Когда огонь приблизился к пятнышку на первой бумажке, оно побурело и на его фоне выступила трудно уловимыми штрихами цифра: 14[1]. На другой бумажке появилось 17.
— Цифры? — спросил следователь.
— Да, — радостно ответил я, — страницы романа, откуда это было вырвало… Медынин замазал цифры какой-то жидкостью… Теперь вы видите?..
— Что? — подошел ко мне следователь.
— Что-то недосказанное, о котором вы упоминали, может выясниться… Помогите мне…
С утра шел дождь, судя по стуку капель в водосточной трубе и тому куску хмурого неба, который мне был виден из маленького окошка с частой толстой решеткой… Я сидел около привинченного к стене столика и читал какую-то книгу; читал, чтобы заставить себя хоть на секунду забыть о том, что через несколько дней назначен суд, на котором я должен предстать, как убийца женщины из-за ящичка с драгоценностями… По газете, переданной мне одним из заключенных на прогулке, я узнал, что весь город полон разговорами обо мне. Медынина знают, он уважаемый человек, с хорошей репутацией, а я — грабитель и убийца, пробравшийся в дом, чтобы кровью добыть несколько тысяч рублей…
По целым дням я плакал и бился головой о стены… Как я молился, чтобы Бог послал мне смерть раньше, чем я должен буду выслушать обвинительный приговор и идти на каторгу, не зная, что я сделал и кому причинил кровавое зло…
Около камеры кто-то завозился, вздрогнул замок и вошел тюремщик:
— К следователю, — грубо сказал он, — да поживее…
Я оделся и вышел из камеры…
У следователя пришлось долго ждать. Дверь в его кабинет была закрыта и оттуда я расслышал еще чей-то голос, кроме следователя, тоненький — не то женский, не то детский… Я прислушался: где-то я слышал этот голос. Да, я где-то слышал его… Я стал мучительно припоминать и был разбужен, как ото сна, мягким прикосновением следователя, который позвал меня к себе. Когда я вошел, около стола стояла какая-то бледная тоненькая девочка дет тринадцати-четырнадцати и быстро обернулась ко мне. Увидев меня, она резко отступила, и я заметил, как в ее детских голубых глазках мелькнула тень беспокойного страха и ненависти.

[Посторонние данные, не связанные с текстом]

(** The free slot at [L] is written. *)
Lemma related_write n q ths vs sths L v :
  related n (mkSys q (OPushElem v L) ths) (mkSpec vs (SPush v) sths) L →
  related n (mkSys (set_elements (<[slot q L := v]> (elements q)) q) (OPushBottom v L) ths) (mkSpec vs (SPush v) sths) L.
Proof.
  intros [Hs Hb Hf Hl He Hn Ho Ht]. cbn in *. destruct Ho as (Eb & _ & _ & Hv & HLn & Hfull).
  set (q' := set_elements _ q). assert (∀ i, slot q' i = slot q i) as Es by done.
  assert (∀ i, top q <= i < L → elements q' !! slot q' i = elements q !! slot q i) as Hkeep.
  { intros i Hi. rewrite Es. cbn. apply list_lookup_insert_ne. apply not_eq_sym, slot_ne; [done|lia]. }
  constructor; cbn; try done.
  - destruct Hs as [Hk Hm Hle]. constructor; cbn; rewrite ?length_insert; done.
  - intros i Hi. change (slot q' i) with (slot q i). rewrite <- He by done. by apply Hkeep.
  - split_and!; try done. change (slot q' L) with (slot q L). apply list_lookup_insert_eq.
    destruct (slot_lookup q L Hs) as [w Hw]. by eapply lookup_lt_Some.
  - intros i. eapply thief_mono; [apply Ht|cbn; lia|]. intros t Ht0 Etop _ Hlt. split; [done|]. apply Hkeep.
    change (top q') with (top q) in Etop. lia.
Qed.

(** ** The owner *)
Lemma wp_read_element q i v Q : elements q !! slot q i = Some v → Q v q → wp (read_element i) Q q.
Proof. intros Hv HQ. unfold read_element. do 2 wp_step. by eapply wp_deref. Qed.

Lemma wp_write_element q i v Q :
  shaped q → Q tt (set_elements (<[slot q i := v]> (elements q)) q) → wp (write_element i v) Q q.
Proof.
  intros Hs HQ. destruct (slot_lookup q i Hs) as [w Hw]. unfold write_element. do 3 wp_step.
  eapply wp_deref; [done|]. by apply wp_modify.
Qed.

Lemma wp_castop q old new Q :
  (top q = old → Q true (set_top new q)) → (top q ≠ old → Q false q) → wp (CASTOP old new) Q q.
Proof.
  intros H1 H2. unfold CASTOP. do 2 wp_step. destruct (top q =? old) eqn:E.
  - do 3 wp_step. apply H1. by apply Z.eqb_eq.
  - apply wp_ret, H2. by apply Z.eqb_neq.
Qed.

(** The abstract deque follows a step of the owner. *)
Definition follows (n : Z) (q : WSDeque) (ths : gmap nat thief_pc) (a : spec) (q' : WSDeque) (o' : owner_pc) : Prop :=
  ∃ a' L', spec_steps (size q - 1) a [] a' ∧ related n (mkSys q' o' ths) a' L' ∧ size q' = size q.
(* ===== verification/ClosureFlags.v ===== *)
(** * Closure types and their flags (rts/ClosureFlags.c, includes/rts/storage)

    The types a closure can have, in the order of ClosureTypes.h; the flags of
    InfoTables.h; the table [closure_flags] that gives every type its flags;
    and the tests of InfoTables.h and ClosureMacros.h on pointers to closures. *)
From stdpp Require Import list.
From S2P Require Import Prelude DList.
Local Open Scope Z_scope.

Inductive closure_type : Type :=
  | INVALID_OBJECT | CONSTR | CONSTR_1_0 | CONSTR_0_1 | CONSTR_2_0
  | CONSTR_1_1 | CONSTR_0_2 | CONSTR_STATIC | CONSTR_NOCAF_STATIC | FUN
  | FUN_1_0 | FUN_0_1 | FUN_2_0 | FUN_1_1 | FUN_0_2
  | FUN_STATIC | THUNK | THUNK_1_0 | THUNK_0_1 | THUNK_2_0
  | THUNK_1_1 | THUNK_0_2 | THUNK_STATIC | THUNK_SELECTOR | BCO
  | AP | PAP | AP_STACK | IND | IND_PERM
  | IND_STATIC | RET_BCO | RET_SMALL | RET_BIG | RET_DYN
  | RET_FUN | UPDATE_FRAME | CATCH_FRAME | UNDERFLOW_FRAME | STOP_FRAME
  | BLOCKING_QUEUE | BLACKHOLE | MVAR_CLEAN | MVAR_DIRTY | ARR_WORDS
  | MUT_ARR_PTRS_CLEAN | MUT_ARR_PTRS_DIRTY | MUT_ARR_PTRS_FROZEN0 | MUT_ARR_PTRS_FROZEN | MUT_VAR_CLEAN
  | MUT_VAR_DIRTY | WEAK | PRIM | MUT_PRIM | TSO
  | STACK | TREC_CHUNK | ATOMICALLY_FRAME | CATCH_RETRY_FRAME | CATCH_STM_FRAME
  | WHITEHOLE.
#[export] Instance closure_type_eq_dec : EqDecision closure_type.
Proof. solve_decision. Defined.

Definition closure_types : list closure_type :=
  [INVALID_OBJECT; CONSTR; CONSTR_1_0; CONSTR_0_1; CONSTR_2_0; CONSTR_1_1;
   CONSTR_0_2; CONSTR_STATIC; CONSTR_NOCAF_STATIC; FUN; FUN_1_0; FUN_0_1;
   FUN_2_0; FUN_1_1; FUN_0_2; FUN_STATIC; THUNK; THUNK_1_0;
   THUNK_0_1; THUNK_2_0; THUNK_1_1; THUNK_0_2; THUNK_STATIC; THUNK_SELECTOR;
   BCO; AP; PAP; AP_STACK; IND; IND_PERM;
   IND_STATIC; RET_BCO; RET_SMALL; RET_BIG; RET_DYN; RET_FUN;
   UPDATE_FRAME; CATCH_FRAME; UNDERFLOW_FRAME; STOP_FRAME; BLOCKING_QUEUE; BLACKHOLE;
   MVAR_CLEAN; MVAR_DIRTY; ARR_WORDS; MUT_ARR_PTRS_CLEAN; MUT_ARR_PTRS_DIRTY; MUT_ARR_PTRS_FROZEN0;
   MUT_ARR_PTRS_FROZEN; MUT_VAR_CLEAN; MUT_VAR_DIRTY; WEAK; PRIM; MUT_PRIM;
   TSO; STACK; TREC_CHUNK; ATOMICALLY_FRAME; CATCH_RETRY_FRAME; CATCH_STM_FRAME;
   WHITEHOLE].

Definition _HNF : Z := Z.shiftl 1 0.
Definition _BTM : Z := Z.shiftl 1 1.
Definition _NS : Z := Z.shiftl 1 2.
Definition _STA : Z := Z.shiftl 1 3.
Definition _THU : Z := Z.shiftl 1 4.
Definition _MUT : Z := Z.shiftl 1 5.
Definition _UPT : Z := Z.shiftl 1 6.
Definition _SRT : Z := Z.shiftl 1 7.
Definition _IND : Z := Z.shiftl 1 8.

Notation "a .| b" := (Z.lor a b) (at level 50, left associativity).

Definition closure_flags (t : closure_type) : Z :=
  match t with
  | INVALID_OBJECT => 0
  | CONSTR => _HNF .| _NS
  | CONSTR_1_0 => _HNF .| _NS
  | CONSTR_0_1 => _HNF .| _NS
  | CONSTR_2_0 => _HNF .| _NS
  | CONSTR_1_1 => _HNF .| _NS
  | CONSTR_0_2 => _HNF .| _NS
  | CONSTR_STATIC => _HNF .| _NS .| _STA
  | CONSTR_NOCAF_STATIC => _HNF .| _NS .| _STA
  | FUN => _HNF .| _NS .| _SRT
  | FUN_1_0 => _HNF .| _NS .| _SRT
  | FUN_0_1 => _HNF .| _NS .| _SRT
  | FUN_2_0 => _HNF .| _NS .| _SRT
  | FUN_1_1 => _HNF .| _NS .| _SRT
  | FUN_0_2 => _HNF .| _NS .| _SRT
  | FUN_STATIC => _HNF .| _NS .| _STA .| _SRT
  | THUNK => _BTM .| _THU .| _SRT
  | THUNK_1_0 => _BTM .| _THU .| _SRT
  | THUNK_0_1 => _BTM .| _THU .| _SRT
  | THUNK_2_0 => _BTM .| _THU .| _SRT
  | THUNK_1_1 => _BTM .| _THU .| _SRT
  | THUNK_0_2 => _BTM .| _THU .| _SRT
  | THUNK_STATIC => _BTM .| _STA .| _THU .| _SRT
  | THUNK_SELECTOR => _BTM .| _THU .| _SRT
  | BCO => _HNF .| _NS
  | AP => _THU
  | PAP => _HNF .| _NS
  | AP_STACK => _THU
  | IND => _NS .| _IND
  | IND_PERM => _NS .| _IND
  | IND_STATIC => _NS .| _STA .| _IND
  | RET_BCO => _BTM
  | RET_SMALL => _BTM .| _SRT
  | RET_BIG => _SRT
  | RET_DYN => _SRT
  | RET_FUN => 0
  | UPDATE_FRAME => _BTM
  | CATCH_FRAME => _BTM
  | UNDERFLOW_FRAME => _BTM
  | STOP_FRAME => _BTM
  | BLACKHOLE => _NS .| _UPT
  | BLOCKING_QUEUE => _NS .| _MUT .| _UPT
  | MVAR_CLEAN => _HNF .| _NS .| _MUT .| _UPT
  | MVAR_DIRTY => _HNF .| _NS .| _MUT .| _UPT
  | ARR_WORDS => _HNF .| _NS .| _UPT
  | MUT_ARR_PTRS_CLEAN => _HNF .| _NS .| _MUT .| _UPT
  | MUT_ARR_PTRS_DIRTY => _HNF .| _NS .| _MUT .| _UPT
  | MUT_ARR_PTRS_FROZEN0 => _HNF .| _NS .| _MUT .| _UPT
  | MUT_ARR_PTRS_FROZEN => _HNF .| _NS .| _UPT
  | MUT_VAR_CLEAN => _HNF .| _NS .| _MUT .| _UPT
  | MUT_VAR_DIRTY => _HNF .| _NS .| _MUT .| _UPT
  | WEAK => _HNF .| _NS .| _UPT
  | PRIM => _HNF .| _NS .| _UPT
  | MUT_PRIM => _HNF .| _NS .| _MUT .| _UPT
  | TSO => _HNF .| _NS .| _MUT .| _UPT
  | STACK => _HNF .| _NS .| _MUT .| _UPT
  | TREC_CHUNK => _NS .| _MUT .| _UPT
  | ATOMICALLY_FRAME => _BTM
  | CATCH_RETRY_FRAME => _BTM
  | CATCH_STM_FRAME => _BTM
  | WHITEHOLE => 0
  end.

(** ** Tests on the flags *)
Definition isSTATIC (flags : Z) : bool := negb (Z.land flags _STA =? 0).
Definition isMUTABLE (flags : Z) : bool := negb (Z.land flags _MUT =? 0).
Definition isBITMAP (flags : Z) : bool := negb (Z.land flags _BTM =? 0).
Definition isTHUNK (flags : Z) : bool := negb (Z.land flags _THU =? 0).
Definition isUNPOINTED (flags : Z) : bool := negb (Z.land flags _UPT =? 0).
Definition hasSRT (flags : Z) : bool := negb (Z.land flags _SRT =? 0).

(** ** Pointers to closures *)
Definition TAG_BITS : Z := 3.
Definition TAG_MASK : Z := Z.shiftl 1 TAG_BITS - 1.
Definition GET_CLOSURE_TAG (p : ptr) : Z := Z.land p TAG_MASK.
Definition UNTAG_CLOSURE (p : ptr) : ptr := Z.ldiff p TAG_MASK.
Definition TAG_CLOSURE (tag : Z) (p : ptr) : ptr := Z.lor p tag.
Definition IS_FORWARDING_PTR (p : Z) : bool := negb (Z.land p 1 =? 0).
Definition MK_FORWARDING_PTR (p : Z) : Z := Z.lor p 1.
Definition UN_FORWARDING_PTR (p : Z) : Z := p - 1.

(** The part of the heap that these tests read: the info word of a closure and
    the closure type in the info table at an info pointer. *)
Record closures : Type := mkClosures {
  header_info : ptr → Z;
  info_type : Z → closure_type
}.
Definition closureFlags (h : closures) (c : ptr) : Z := closure_flags (info_type h (header_info h (UNTAG_CLOSURE c))).
Definition closure_HNF h c : bool := negb (Z.land (closureFlags h c) _HNF =? 0).
Definition closure_SHOULD_SPARK h c : bool := Z.land (closureFlags h c) _NS =? 0.
Definition closure_STATIC h c : bool := negb (Z.land (closureFlags h c) _STA =? 0).
Definition closure_THUNK h c : bool := negb (Z.land (closureFlags h c) _THU =? 0).
Definition closure_MUTABLE h c : bool := negb (Z.land (closureFlags h c) _MUT =? 0).
Definition closure_UNPOINTED h c : bool := negb (Z.land (closureFlags h c) _UPT =? 0).
Definition closure_IND h c : bool := negb (Z.land (closureFlags h c) _IND =? 0).

Lemma closure_types_all t : t ∈ closure_types.
Proof. apply list_elem_of_In. destruct t; cbn; tauto. Qed.

(** ** Properties *)
Definition flag (f : Z) (t : closure_type) : bool := negb (Z.land (closure_flags t) f =? 0).

(** The table classifies the closure types as the runtime system relies
    on: every type has a row; values and indirections are never sparked and
    thunks always may be; nothing is both a value and a thunk; what is mutable
    is unpointed and not sparked; what is static is a value, a thunk or an
    indirection; and what has a bitmap layout (thunks and stack frames) is
    neither a value nor excluded from sparking. *)
Theorem closure_flags_classify t :
  t ∈ closure_types ∧ 0 <= closure_flags t < 2 ^ 9 ∧
  (flag _HNF t = true ∨ flag _IND t = true → flag _NS t = true) ∧
  (flag _THU t = true → flag _NS t = false ∧ flag _HNF t = false) ∧
  (flag _MUT t = true → flag _UPT t = true ∧ flag _NS t = true) ∧
  (flag _STA t = true → flag _HNF t = true ∨ flag _THU t = true ∨ flag _IND t = true) ∧
  (flag _BTM t = true → flag _HNF t = false ∧ flag _NS t = false).
Proof.
  split; [apply closure_types_all|].
  destruct t; vm_compute; repeat split; try congruence; intuition congruence.
Qed.

(** Tagging, untagging and forwarding of an aligned pointer can be undone,
    and the two are told apart by the bits they set. *)
Theorem closure_tag_roundtrip p tag :
  0 <= p → p mod 8 = 0 → 0 <= tag < 8 →
  GET_CLOSURE_TAG (TAG_CLOSURE tag p) = tag ∧ UNTAG_CLOSURE (TAG_CLOSURE tag p) = p ∧
  IS_FORWARDING_PTR p = false ∧ IS_FORWARDING_PTR (MK_FORWARDING_PTR p) = true ∧
  UN_FORWARDING_PTR (MK_FORWARDING_PTR p) = p.
Proof.
  intros Hp Hal Htag.
  assert (p = Z.shiftl (p / 8) 3) as Ep.
  { rewrite Z.shiftl_mul_pow2 by lia. change (2 ^ 3) with 8. pose proof (Z.div_mod p 8). lia. }
  assert (∀ x, 0 <= x < 8 → Z.lor p x = p + x) as Hor.
  { intros x Hx. assert (Z.land p x = 0) as Hd; [|by rewrite Z.add_nocarry_lxor, Z.lxor_lor by done].
    apply Z.bits_inj'. intros i Hi. rewrite Z.land_spec, Z.bits_0, Ep. destruct (decide (i < 3)).
    - by rewrite Z.shiftl_spec_low by done.
    - assert (Z.testbit x i = false) as ->; [|apply andb_false_r].
      apply Z.bits_above_log2; [lia|]. destruct (decide (x = 0)) as [->|]; [cbn; lia|]. apply Z.log2_lt_pow2; [lia|].
      assert (2 ^ 3 <= 2 ^ i) by (apply Z.pow_le_mono_r; lia). lia. }
  assert (∀ x, Z.land x TAG_MASK = x mod 8) as Hland by (intros x; exact (Z.land_ones x 3 ltac:(lia))).
  assert (∀ x, Z.ldiff x TAG_MASK = x - x mod 8) as Hdiff.
  { intros x. change TAG_MASK with (Z.ones 3). rewrite Z.ldiff_ones_r, Z.shiftl_mul_pow2, Z.shiftr_div_pow2 by lia.
    change (2 ^ 3) with 8. pose proof (Z.div_mod x 8). lia. }
  assert (∀ x, Z.land x 1 = x mod 2) as Hland1 by (intros x; exact (Z.land_ones x 1 ltac:(lia))).
  assert (p mod 2 = 0) as H2 by (Z.to_euclidean_division_equations; lia).
  unfold GET_CLOSURE_TAG, TAG_CLOSURE, UNTAG_CLOSURE, IS_FORWARDING_PTR, MK_FORWARDING_PTR, UN_FORWARDING_PTR.
  rewrite Hdiff, Hland, !Hland1, !Hor by lia.
  assert ((p + tag) mod 8 = tag) as -> by (Z.to_euclidean_division_equations; lia). assert ((p + 1) mod 2 = 1) as -> by (Z.to_euclidean_division_equations; lia).
  rewrite H2. split_and!; try done; lia.
Qed.

Lemma closure_tag_roundtrip_witness : GET_CLOSURE_TAG (TAG_CLOSURE 5 4096) = 5 ∧ UNTAG_CLOSURE (TAG_CLOSURE 5 4096) = 4096.
Proof.
  destruct (closure_tag_roundtrip 4096 5) as (H1 & H2 & _); [lia|reflexivity|lia|]. split; [exact H1|exact H2].
Defined.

— Это он? — спросил следователь, входя и затворяя за собой дверь, — скажи, Валя, ты узнаешь его?
— Да, — наклонила голову девочка, — это он…
— Ты видела его?
— Да… Один раз днем он проходил по коридору… Я была за дверью…
— А потом?
— Потом… потом, тогда… в комнате мамы, — и губы у нее задрожали от сдерживаемых слез.
— Вы знаете, господин Агнатов, эту девочку…
— Нет, я не видел ее, — сказал я, оглядывая хрупкую фигурку Вали, — но я догадываюсь, кто она…
— Кто же…
— Она дочь этой женщины… убитой…
Девочка взглянула на следователя, потом на меня и опустилась на стул. Детские нервы не выдержали, и она горячо заплакала, стиснув маленькие ручки в кулаки…
— Зачем вы убили ее… Мама такая добрая… Она отдала бы вам деньги… и бриллианты, которые вы взяли… Все отдала бы… Мамочка, мамочка…
1
…цифра: 14 — Так в тексте, хотя выше номер страницы дан как 13.